Distribution records and seasonal flight activity information for metallic woodboring beetle (Coleoptera: Buprestidae) species have not been compiled for North Carolina and Tennessee. Institutional, research, and private collections in North Carolina and Tennessee were reviewed to provide seasonal activity data of 5 subfamilies of buprestid beetle species. Label information was checked for 15,217 specimens of 135 species collected between 1901 and 2013 (North Carolina) and between 1934 and 2013 (Tennessee). These collections provided data on adult seasonal activity and county records for 121 species (4,467 specimens) and 105 species (10,750 specimens) from North Carolina and Tennessee, respectively. Two species, Agrilus carpini Knull and A. pensus Horn, are reported as New State Records for North Carolina. The data reveal key geographic areas in both states where few to no collections have been made, highlighting opportunities to validate species distributions and locations where future collecting efforts can be matched with the occurrence of larval and adult host plant resources. Seasonal activity records will inform future biosurveillance efforts for invasive and endemic pests and facilitate predictions of buprestid species that are likely to be active within the hunting flight season of Cerceris fumipennis (Say) (Hymenoptera: Crabronidae) wasps. Activity periods of the buprestids also can focus the management of selected economic pest species to times of the year when treatment efforts, particularly through use of contact insecticides, are likely to be most effective.

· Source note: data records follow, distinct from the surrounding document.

(* ===== verification/SystemScope.v ===== *)
(** * System status scope

    [kcf/include/kcf/system/system_status_scope.hpp]: the scope string
    [<pid>_<start ticks>] under which an application publishes its status, and the
    storage name derived from it. *)
From Stdlib Require String.
From S2P Require Import Prelude.

(** A string literal as bytes. *)
Definition text (s : String.string) : list Z := map (fun b => Z.of_N (Byte.to_N b)) (String.list_byte_of_string s).

(** ["/kcf/system/status/state"] *)
Definition SYSTEM_STATUS_STORAGE : list Z :=
  [47;107;99;102;47;115;121;115;116;101;109;47;115;116;97;116;117;115;47;115;116;97;116;101].
Definition UNDERSCORE : Z := 95.

(** [std::to_string] of a nonnegative integer; [fuel] digits at most. *)
Fixpoint to_digits (fuel : nat) (n : Z) : list Z :=
  match fuel with
  | O => []
  | S fuel => if n <? 10 then [48 + n] else to_digits fuel (n / 10) ++ [48 + n mod 10]
  end.
(** 20 digits hold every 64-bit value. *)
Definition to_string (n : Z) : list Z := to_digits 20 n.

(** [std::from_chars] on a whole range of digits: the value, or nothing when a
    character is not a digit, the range is empty or the value exceeds [limit]. A
    leading minus sign, which only the signed pid accepts, gives a value the callers
    reject, so it is rejected here. *)
Definition from_chars (limit : Z) (s : list Z) : option Z :=
  match s with
  | [] => None
  | _ => if forallb (fun c => (48 <=? c) && (c <=? 57)) s then
           let value := foldl (fun acc c => acc * 10 + (c - 48)) 0 s in
           if value <=? limit then Some value else None
         else None
  end.

Definition SystemStatusScope (pid ticks : Z) : list Z :=
  if (0 <? pid) && negb (ticks =? 0) then to_string pid ++ [UNDERSCORE] ++ to_string ticks else [].

(** [scope.find('_')]: what precedes and what follows the first separator. *)
Fixpoint split_scope (s : list Z) : option (list Z * list Z) :=
  match s with
  | [] => None
  | c :: rest => if c =? UNDERSCORE then Some ([], rest)
                 else match split_scope rest with Some (a, b) => Some (c :: a, b) | None => None end
  end.

Definition SystemStatusName (scope : list Z) : result (list Z) :=
  match scope with
  | [] => Ok SYSTEM_STATUS_STORAGE
  | _ =>
      match split_scope scope with
      | None => Err (- EINVAL)
      | Some (before, after) =>
          match from_chars INT32_MAX before, from_chars UINT64_MAX after with
          | Some pid, Some ticks =>
              if (0 <? pid) && negb (ticks =? 0) && bool_decide (scope = SystemStatusScope pid ticks)
              then Ok (SYSTEM_STATUS_STORAGE ++ [UNDERSCORE] ++ scope) else Err (- EINVAL)
          | _, _ => Err (- EINVAL)
          end
      end
  end.

(** ** Decimal round trip *)
Definition is_digit (c : Z) : Prop := 48 <= c <= 57.

Lemma to_digits_digit fuel n : 0 <= n -> Forall is_digit (to_digits fuel n).
Proof.
  revert n. induction fuel as [|fuel IH]; intros n Hn; simpl; [constructor|].
  destruct (Z.ltb_spec n 10) as [Hlt|Hge].
  - constructor; [unfold is_digit; lia|constructor].
  - apply Forall_app. split; [apply IH, Z.div_pos; lia|].
    pose proof (Z.mod_pos_bound n 10 ltac:(lia)). constructor; [unfold is_digit; lia|constructor].
Qed.

Lemma to_digits_value fuel n : 0 <= n < 10 ^ Z.of_nat fuel ->
  foldl (fun acc c => acc * 10 + (c - 48)) 0 (to_digits fuel n) = n.
Proof.
  revert n. induction fuel as [|fuel IH]; intros n Hn; [change (10 ^ Z.of_nat 0) with 1 in Hn; simpl; lia|].
  simpl. destruct (Z.ltb_spec n 10) as [Hlt|Hge]; [simpl; lia|].
  rewrite foldl_app, IH; simpl; [pose proof (Z.div_mod n 10); lia|].
  rewrite Nat2Z.inj_succ, Z.pow_succ_r in Hn by lia.
  split; [apply Z.div_pos; lia|]. apply Z.div_lt_upper_bound; lia.
Qed.

Lemma to_string_value n : 0 <= n <= UINT64_MAX -> foldl (fun acc c => acc * 10 + (c - 48)) 0 (to_string n) = n.
Proof. intros Hn. apply to_digits_value. change (10 ^ Z.of_nat 20) with 100000000000000000000. unfold UINT64_MAX in Hn. lia. Qed.

Lemma to_string_digits n : 0 <= n -> Forall is_digit (to_string n).
Proof. apply to_digits_digit. Qed.

Lemma to_string_nonempty n : to_string n <> [].
Proof. unfold to_string. cbn [to_digits]. destruct (n <? 10); [done|]. intros [_ H]%app_nil. done. Qed.

Lemma from_to_string limit n : 0 <= n <= limit -> limit <= UINT64_MAX -> from_chars limit (to_string n) = Some n.
Proof.
  intros Hn Hl. unfold from_chars. pose proof (to_string_nonempty n) as Hne.
  pose proof (to_string_digits n ltac:(lia)) as Hd. pose proof (to_string_value n ltac:(lia)) as Hv.
  destruct (to_string n) as [|c s] eqn:E; [done|].
  replace (forallb _ (c :: s)) with true.
  - rewrite Hv. by rewrite (proj2 (Z.leb_le _ _) (proj2 Hn)).
  - symmetry. apply forallb_forall. intros x Hx. rewrite List.Forall_forall in Hd. specialize (Hd x Hx).
    unfold is_digit in Hd. lia.
Qed.

Lemma split_scope_app a b : Forall is_digit a -> split_scope (a ++ [UNDERSCORE] ++ b) = Some (a, b).
Proof.
  induction 1 as [|c a Hc _ IH]; simpl; [done|]. simpl in IH. rewrite IH.
  destruct (Z.eqb_spec c UNDERSCORE) as [->|]; [unfold is_digit, UNDERSCORE in Hc; lia|done].
Qed.

Lemma scope_nonempty pid ticks : 0 < pid -> ticks <> 0 -> SystemStatusScope pid ticks = to_string pid ++ [UNDERSCORE] ++ to_string ticks.
Proof. intros Hp Ht. unfold SystemStatusScope. by rewrite (proj2 (Z.ltb_lt _ _) Hp), (proj2 (Z.eqb_neq _ _) Ht). Qed.

Lemma scope_accepted pid ticks : 0 < pid <= INT32_MAX -> 0 < ticks <= UINT64_MAX ->
  SystemStatusName (SystemStatusScope pid ticks) = Ok (SYSTEM_STATUS_STORAGE ++ [UNDERSCORE] ++ SystemStatusScope pid ticks).
Proof.
  intros Hp Ht. unfold SystemStatusName. rewrite (scope_nonempty pid ticks) by lia.
  destruct (to_string pid ++ [UNDERSCORE] ++ to_string ticks) as [|c s] eqn:E; [by apply app_nil in E as [_ ?]|].
  rewrite <- E, split_scope_app by (apply to_string_digits; lia).
  rewrite !from_to_string by (unfold INT32_MAX, UINT64_MAX in *; lia).
  rewrite (proj2 (Z.ltb_lt 0 pid)), (proj2 (Z.eqb_neq ticks 0)) by lia. simpl.
  rewrite bool_decide_eq_true_2; [done|]. rewrite scope_nonempty by lia. done.
Qed.

Lemma scope_injective pid ticks pid' ticks' : 0 < pid <= INT32_MAX -> 0 < ticks <= UINT64_MAX ->
  0 < pid' <= INT32_MAX -> 0 < ticks' <= UINT64_MAX ->
  SystemStatusScope pid ticks = SystemStatusScope pid' ticks' -> pid = pid' /\ ticks = ticks'.
Proof.
  intros Hp Ht Hp' Ht' E. rewrite !scope_nonempty in E by lia.
  assert (Some (to_string pid, to_string ticks) = Some (to_string pid', to_string ticks')) as [= E1 E2].
  { rewrite <- !split_scope_app by (apply to_string_digits; lia). by rewrite E. }
  split; [rewrite <- (to_string_value pid), <- (to_string_value pid'); [congruence|..]|
          rewrite <- (to_string_value ticks), <- (to_string_value ticks'); [congruence|..]];
    unfold INT32_MAX, UINT64_MAX in *; lia.
Qed.

Lemma from_chars_bound limit s n : from_chars limit s = Some n -> n <= limit.
Proof. unfold from_chars. intros H. repeat case_match; simplify_eq. by apply Z.leb_le. Qed.
Lemma fold_digits_nonneg s acc : 0 <= acc -> Forall is_digit s -> 0 <= foldl (fun acc c => acc * 10 + (c - 48)) acc s.
Proof. intros Hacc Hs. revert acc Hacc. induction Hs as [|c s Hc _ IH]; intros acc Hacc; simpl; [done|]. apply IH. unfold is_digit in Hc. lia. Qed.
Lemma from_chars_nonneg limit s n : from_chars limit s = Some n -> 0 <= n.
Proof.
  unfold from_chars. intros H. destruct s as [|c s]; [done|]. destruct (forallb _ _) eqn:E; [|done].
  case_match; simplify_eq. apply fold_digits_nonneg; [lia|]. apply List.Forall_forall. intros x Hx.
  rewrite forallb_forall in E. specialize (E x Hx). unfold is_digit. lia.
Qed.

(** The storage name of an application's status is a faithful encoding of its
    identity: the scope printed for a pid and start time is accepted and gives
    [SYSTEM_STATUS_STORAGE "_" scope]; every scope string accepted is the printed form
    of exactly one identity in range (no leading zeros, signs or overflow), so two
    applications never share a name; the empty scope gives the unscoped name. *)
Theorem system_status_name_exact (scope name : list Z) :
  SystemStatusName [] = Ok SYSTEM_STATUS_STORAGE /\
  (scope <> [] ->
   (SystemStatusName scope = Ok name <->
    name = SYSTEM_STATUS_STORAGE ++ [UNDERSCORE] ++ scope /\
    exists pid ticks, (0 < pid <= INT32_MAX /\ 0 < ticks <= UINT64_MAX /\ scope = SystemStatusScope pid ticks) /\
      forall pid' ticks', 0 < pid' <= INT32_MAX -> 0 < ticks' <= UINT64_MAX -> scope = SystemStatusScope pid' ticks' ->
      pid' = pid /\ ticks' = ticks)).
Proof.
  split; [done|]. intros Hne. split.
  - intros H. unfold SystemStatusName in H. destruct scope as [|c s]; [done|].
    destruct (split_scope (c :: s)) as [[a b]|]; [|done].
    destruct (from_chars INT32_MAX a) as [pid|] eqn:Ep; [|done].
    destruct (from_chars UINT64_MAX b) as [ticks|] eqn:Et; [|done].
    pose proof (from_chars_bound _ _ _ Ep). pose proof (from_chars_bound _ _ _ Et). pose proof (from_chars_nonneg _ _ _ Et).
    destruct (_ && _) eqn:E in H; [|done]. apply andb_prop in E as [[Hp Ht]%andb_prop Hs].
    apply bool_decide_eq_true_1 in Hs. injection H as <-. split; [done|]. exists pid, ticks.
    split; [split_and!; [lia..|done]|]. intros pid' ticks' Hp' Ht' E'.
    apply scope_injective; [done|done|lia|lia|]. congruence.
  - intros (-> & pid & ticks & (Hp & Ht & ->) & _). by apply scope_accepted.
Qed.

(** ["4321_99"] *)
Lemma system_status_name_exact_witness :
  SystemStatusName [52;51;50;49;95;57;57] = Ok (SYSTEM_STATUS_STORAGE ++ [UNDERSCORE] ++ [52;51;50;49;95;57;57]).
Proof.
  apply (proj2 (proj2 (system_status_name_exact [52;51;50;49;95;57;57] _) ltac:(discriminate))).
  split; [reflexivity|]. exists 4321, 99. split; [split; [split; [reflexivity|discriminate]|split; [split; [reflexivity|discriminate]|reflexivity]]|].
  intros pid' ticks' Hp Ht E.
  assert (SystemStatusScope 4321 99 = SystemStatusScope pid' ticks') as E' by exact E.
  apply scope_injective in E'; [destruct E'; split; congruence|split; [reflexivity|discriminate]|split; [reflexivity|discriminate]|exact Hp|exact Ht].
Defined.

Woodboring insects, including metallic woodboring beetles (Coleoptera: Buprestidae), contribute to recycling dead and dying host plant tissues and are an important food resource for avian and mammalian fauna in U.S. forests (Solomon 1985). Woodboring insects are also associated with high levels of host plant injury and economic losses to deciduous shade and flowering trees in commercial nurseries, urban forests, and managed landscapes (Fulcher et al. 2012, Braman et al. 2015). Infestation rates in Tennessee within just one red maple (Acer rubrum L.; Sapindales: Sapindaceae) cultivar by the native buprestid Chrysobothris femorata (Olivier) were as high as 38% among untreated trees (Oliver et al. 2010). Similar field infestation percentages have been observed in other southeastern U.S. nurseries (Potter et al. 1988; Allen & Alverson 1994; Coyle et al. 2005). Given the broad host plant range of C. femorata, as well as other beetles within the C. femorata species group (Solomon 1985; Wellso & Manley 2007; Nelson et al. 2008; Hansen 2010; Hansen et al. 2012; Paiero et al. 2012; Hansen et al. in press), large numbers of tree species and cultivars are under significant risk if buprestid species are misidentified, are not monitored properly, or if management efforts are timed poorly (Troxclair 2005; Seagraves et al. 2012; LeBude & Adkins 2014).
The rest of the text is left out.